Find the line with "Definition INTERNAL_SERVER_ERROR : Z := 500." in the entries below, then reproduce it and every line after it down to and including the line with "(with_default FORBIDDEN_MESSAGE_TEXT msg)", exactly.

=== Data provided ===
****************************************

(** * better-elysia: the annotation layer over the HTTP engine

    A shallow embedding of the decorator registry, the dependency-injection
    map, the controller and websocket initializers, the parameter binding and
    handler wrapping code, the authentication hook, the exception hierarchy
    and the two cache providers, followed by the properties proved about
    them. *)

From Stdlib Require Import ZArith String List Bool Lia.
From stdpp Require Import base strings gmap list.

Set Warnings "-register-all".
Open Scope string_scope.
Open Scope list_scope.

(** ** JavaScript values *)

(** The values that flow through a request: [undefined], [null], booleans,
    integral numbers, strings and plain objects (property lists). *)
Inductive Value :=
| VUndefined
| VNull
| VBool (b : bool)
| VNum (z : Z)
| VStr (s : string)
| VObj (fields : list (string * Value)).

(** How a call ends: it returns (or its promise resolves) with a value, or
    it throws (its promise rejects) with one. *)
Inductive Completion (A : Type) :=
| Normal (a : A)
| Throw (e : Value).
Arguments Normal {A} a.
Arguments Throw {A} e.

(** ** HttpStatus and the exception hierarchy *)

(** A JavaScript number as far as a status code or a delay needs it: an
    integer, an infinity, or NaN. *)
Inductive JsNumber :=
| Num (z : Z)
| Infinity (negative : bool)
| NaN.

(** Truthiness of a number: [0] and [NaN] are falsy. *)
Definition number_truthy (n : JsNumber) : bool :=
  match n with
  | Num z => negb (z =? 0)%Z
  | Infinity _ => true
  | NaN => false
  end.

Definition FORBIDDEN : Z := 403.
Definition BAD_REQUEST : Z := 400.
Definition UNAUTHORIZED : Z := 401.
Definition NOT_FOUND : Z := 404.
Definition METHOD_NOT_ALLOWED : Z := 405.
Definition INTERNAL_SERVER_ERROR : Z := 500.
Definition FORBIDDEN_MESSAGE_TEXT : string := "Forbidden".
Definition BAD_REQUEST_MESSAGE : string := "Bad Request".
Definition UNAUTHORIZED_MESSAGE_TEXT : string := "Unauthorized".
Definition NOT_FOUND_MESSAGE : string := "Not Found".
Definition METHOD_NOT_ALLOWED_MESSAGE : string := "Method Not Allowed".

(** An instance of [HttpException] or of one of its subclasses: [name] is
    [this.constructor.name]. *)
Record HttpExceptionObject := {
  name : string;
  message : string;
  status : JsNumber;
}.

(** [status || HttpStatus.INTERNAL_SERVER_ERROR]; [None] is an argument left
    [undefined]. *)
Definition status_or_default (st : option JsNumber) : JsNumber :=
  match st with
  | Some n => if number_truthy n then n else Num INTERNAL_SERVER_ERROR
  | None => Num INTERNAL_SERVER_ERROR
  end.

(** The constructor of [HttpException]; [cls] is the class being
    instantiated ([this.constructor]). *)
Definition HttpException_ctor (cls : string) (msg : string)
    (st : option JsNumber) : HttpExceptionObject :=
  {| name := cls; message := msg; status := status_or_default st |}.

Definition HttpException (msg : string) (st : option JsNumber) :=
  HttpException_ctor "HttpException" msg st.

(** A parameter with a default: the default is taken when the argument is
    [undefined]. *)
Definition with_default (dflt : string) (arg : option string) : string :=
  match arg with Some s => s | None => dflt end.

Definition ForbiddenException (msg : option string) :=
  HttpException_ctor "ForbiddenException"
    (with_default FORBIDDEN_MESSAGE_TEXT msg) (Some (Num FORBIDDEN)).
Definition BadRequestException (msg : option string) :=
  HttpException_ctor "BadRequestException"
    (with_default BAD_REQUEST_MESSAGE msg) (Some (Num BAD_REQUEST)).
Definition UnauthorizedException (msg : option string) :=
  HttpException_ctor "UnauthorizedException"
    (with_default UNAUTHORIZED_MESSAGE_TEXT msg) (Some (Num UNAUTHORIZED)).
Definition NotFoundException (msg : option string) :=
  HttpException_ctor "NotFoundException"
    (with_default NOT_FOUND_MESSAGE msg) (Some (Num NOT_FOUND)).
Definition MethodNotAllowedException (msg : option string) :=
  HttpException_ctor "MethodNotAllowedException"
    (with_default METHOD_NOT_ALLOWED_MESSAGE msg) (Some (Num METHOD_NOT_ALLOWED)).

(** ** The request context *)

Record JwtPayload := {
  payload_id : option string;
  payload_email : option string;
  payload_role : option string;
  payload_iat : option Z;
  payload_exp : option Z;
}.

****************************************

=== Output below ===
Definition INTERNAL_SERVER_ERROR : Z := 500.
Definition FORBIDDEN_MESSAGE_TEXT : string := "Forbidden".
Definition BAD_REQUEST_MESSAGE : string := "Bad Request".
Definition UNAUTHORIZED_MESSAGE_TEXT : string := "Unauthorized".
Definition NOT_FOUND_MESSAGE : string := "Not Found".
Definition METHOD_NOT_ALLOWED_MESSAGE : string := "Method Not Allowed".

(** An instance of [HttpException] or of one of its subclasses: [name] is
    [this.constructor.name]. *)
Record HttpExceptionObject := {
  name : string;
  message : string;
  status : JsNumber;
}.

(** [status || HttpStatus.INTERNAL_SERVER_ERROR]; [None] is an argument left
    [undefined]. *)
Definition status_or_default (st : option JsNumber) : JsNumber :=
  match st with
  | Some n => if number_truthy n then n else Num INTERNAL_SERVER_ERROR
  | None => Num INTERNAL_SERVER_ERROR
  end.

(** The constructor of [HttpException]; [cls] is the class being
    instantiated ([this.constructor]). *)
Definition HttpException_ctor (cls : string) (msg : string)
    (st : option JsNumber) : HttpExceptionObject :=
  {| name := cls; message := msg; status := status_or_default st |}.

Definition HttpException (msg : string) (st : option JsNumber) :=
  HttpException_ctor "HttpException" msg st.

(** A parameter with a default: the default is taken when the argument is
    [undefined]. *)
Definition with_default (dflt : string) (arg : option string) : string :=
  match arg with Some s => s | None => dflt end.

Definition ForbiddenException (msg : option string) :=
  HttpException_ctor "ForbiddenException"
    (with_default FORBIDDEN_MESSAGE_TEXT msg) (Some (Num FORBIDDEN)).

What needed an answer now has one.